During the Maunder Minimum, which took place between 1645 and 1715, scientists noticed fewer sunspots on the sun’s surface.  Winters throughout this time were also unusually harsh.

Some scientists have said that following the end of the Maunder Minimum, which was also the beginning of the industrial revolution, a new period of increased solar activity began.

This period of increased solar activity, which is said to have peaked in the late 20th century with the Modern Grand Maximum, also happened to coincide with a rise in global temperatures.

While the GSN index reflected this pattern of increased solar activity the WSN didn’t show such a pattern.

A group of scientists led by Frédéric Clette, Director of the Sunspot Index and Long-term Solar Observations program at the World Data Center, Ed Cliver from the National Solar Observatory and Leif Svalgaard of Stanford University have found that the discrepancies between the WSN and GSN were due to a major calibration error in the Group Sunspot Number.

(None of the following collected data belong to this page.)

(** * Job-Scout: the analysis pipeline of [src/server.ts]

    A shallow embedding of the server's helpers ([extractText],
    [scrapeLinkedInJobs], [normalizeJobData], [analyzeCvAndJobs]) and of
    the [POST /api/analyze] handler, together with the properties of the
    specification that concern them.

    Conventions of the embedding:
    - a JavaScript value is a [JsVal]; numbers are the integers of [Z]
      (scores, thresholds and item counts are integers in this program);
    - a raw listing, an object with provider-specific keys, is a
      [gmap string JsVal]; a missing key reads as [VUndef];
    - a computation that may throw is a [Result]; the scrape, whose poll
      loop has no bound, may also be [Pending];
    - the outside world (completion service, listing provider, document
      decoders, identifier generator, clock) is a parameter of the
      section that models the function calling it. *)

From Stdlib Require Import ZArith String Ascii List Lia Sorted Permutation.
From Stdlib Require Import DecimalString.
From Stdlib Require DecimalPos.
From stdpp Require Import gmap strings list pretty.
From Equations Require Import Equations.

Local Open Scope Z_scope.
Local Open Scope string_scope.
Local Open Scope list_scope.

(** ** JavaScript values *)

Module Js.

Inductive JsVal : Type :=
| VUndef
| VNull
| VBool (b : bool)
| VNum (z : Z)
| VStr (s : string)
| VObj (ref : nat).

#[global] Instance JsVal_eq_dec : EqDecision JsVal.
Proof. solve_decision. Defined.

(** ToBoolean: [undefined], [null], [false], [0] and the empty string
    are falsy, every object is truthy. *)
Definition truthy (v : JsVal) : bool :=
  match v with
  | VUndef | VNull => false
  | VBool b => b
  | VNum z => negb (z =? 0)%Z
  | VStr s => negb (String.eqb s "")
  | VObj _ => true
  end.

(** [a || b]: the left operand when it is truthy, else the right one. *)
Definition or (a b : JsVal) : JsVal := if truthy a then a else b.

(** Property access [o.k] on an object held as a finite map. *)
Definition get (o : gmap string JsVal) (k : string) : JsVal :=
  default VUndef (o !! k).

(** An optional string argument or environment variable under [||]. *)
Definition str_truthy (o : option string) : bool :=
  match o with
  | Some s => negb (String.eqb s "")
  | None => false
  end.

Definition str_or (a b : option string) : option string :=
  if str_truthy a then a else b.

(** [String.prototype.includes]. *)
Definition includes (s sub : string) : bool :=
  match String.index 0 sub s with
  | Some _ => true
  | None => false
  end.

(** [s.substring(0, n)]. *)
Definition prefix_of (n : nat) (s : string) : string := String.substring 0 n s.

End Js.
Import Js.

Infix "|||" := Js.or (at level 50, left associativity).

(** ** Computations that may throw *)

Record JsError : Type := mkError { message : string }.

Inductive Result (A : Type) : Type :=
| Ok (a : A)
| Throw (e : JsError).
Arguments Ok {A} a.
Arguments Throw {A} e.

Definition bind {A B} (r : Result A) (k : A -> Result B) : Result B :=
  match r with
  | Ok a => k a
  | Throw e => Throw e
  end.

(** [try { body } catch (e) { handler(e) }]. *)
Definition try_catch {A} (body : Result A) (handler : JsError -> Result A) : Result A :=
  match body with
  | Ok a => Ok a
  | Throw e => handler e
  end.

Notation "x <- c1 ;; c2" := (bind c1 (fun x => c2))
  (at level 100, c1 at next level, right associativity).

(** ** Listing Normalizer: [normalizeJobData] *)

Abbreviation RawListing := (gmap string JsVal).

Record Job : Type := mkJob {
  jobId : JsVal;
  companyName : JsVal;
  companyLogo : JsVal;
  jobTitle : JsVal;
  jobUrl : JsVal;
  applyUrl : JsVal;
  description : JsVal;
  scrapedAt : JsVal
}.

Section Normalizer.

(** [uuidv4 n] is the identifier returned by the [n]-th call of
    [uuidv4()] in the process; [today] is
    [new Date().toISOString().split('T')[0]]. *)
Variable uuidv4 : nat -> string.
Variable today : string.

(** The identifier the listing itself provides, [rawJob.id || rawJob.jobId]. *)
Definition providedId (rawJob : RawListing) : JsVal :=
  get rawJob "id" ||| get rawJob "jobId".

(** [normalizeJobData rawJob n] is the normalized job and the number of
    [uuidv4()] calls made so far, [n] of them before the call. [||]
    evaluates its right operand only when the left one is falsy, so a
    listing with an id consumes no identifier. *)
Definition normalizeJobData (rawJob : RawListing) (n : nat) : Job * nat :=
  let '(id, n') :=
    if truthy (providedId rawJob) then (providedId rawJob, n)
    else (VStr (uuidv4 n), S n) in
  ({| jobId := id;
      companyName := get rawJob "companyName" ||| get rawJob "company" ||| VStr "Unknown Company";
      companyLogo := get rawJob "companyLogo" ||| get rawJob "logo" ||| VNull;
      jobTitle := get rawJob "title" ||| get rawJob "jobTitle" ||| VStr "Untitled Role";
      jobUrl := get rawJob "url" ||| get rawJob "jobUrl" ||| VStr "";
      applyUrl := get rawJob "applyUrl" ||| get rawJob "url" ||| VStr "";
      description := get rawJob "description" ||| get rawJob "text" ||| VStr "";
      scrapedAt := get rawJob "postedAt" ||| VStr today |}, n').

So scientists reconciled and recalibrated the sunspot index which has eliminated the discrepancies between the WSN and GSN.

The resulting new sunspot index called the Sunspot Number Version 2.0, which also includes the older historical data of the GSN, shows that solar activity has been constant over the past few centuries without any noteworthy long-term upward trends in solar activity since 1700.

This means that any rise in global temperatures since the beginning of the industrial revolution or end of the Maunder Minimum cannot be attributed to an increase in solar activity.

The scientists presented their new sunspot index at the International Astronomical Union’s 29th General Assembly being held in Honolulu, Hawaii through August 14th.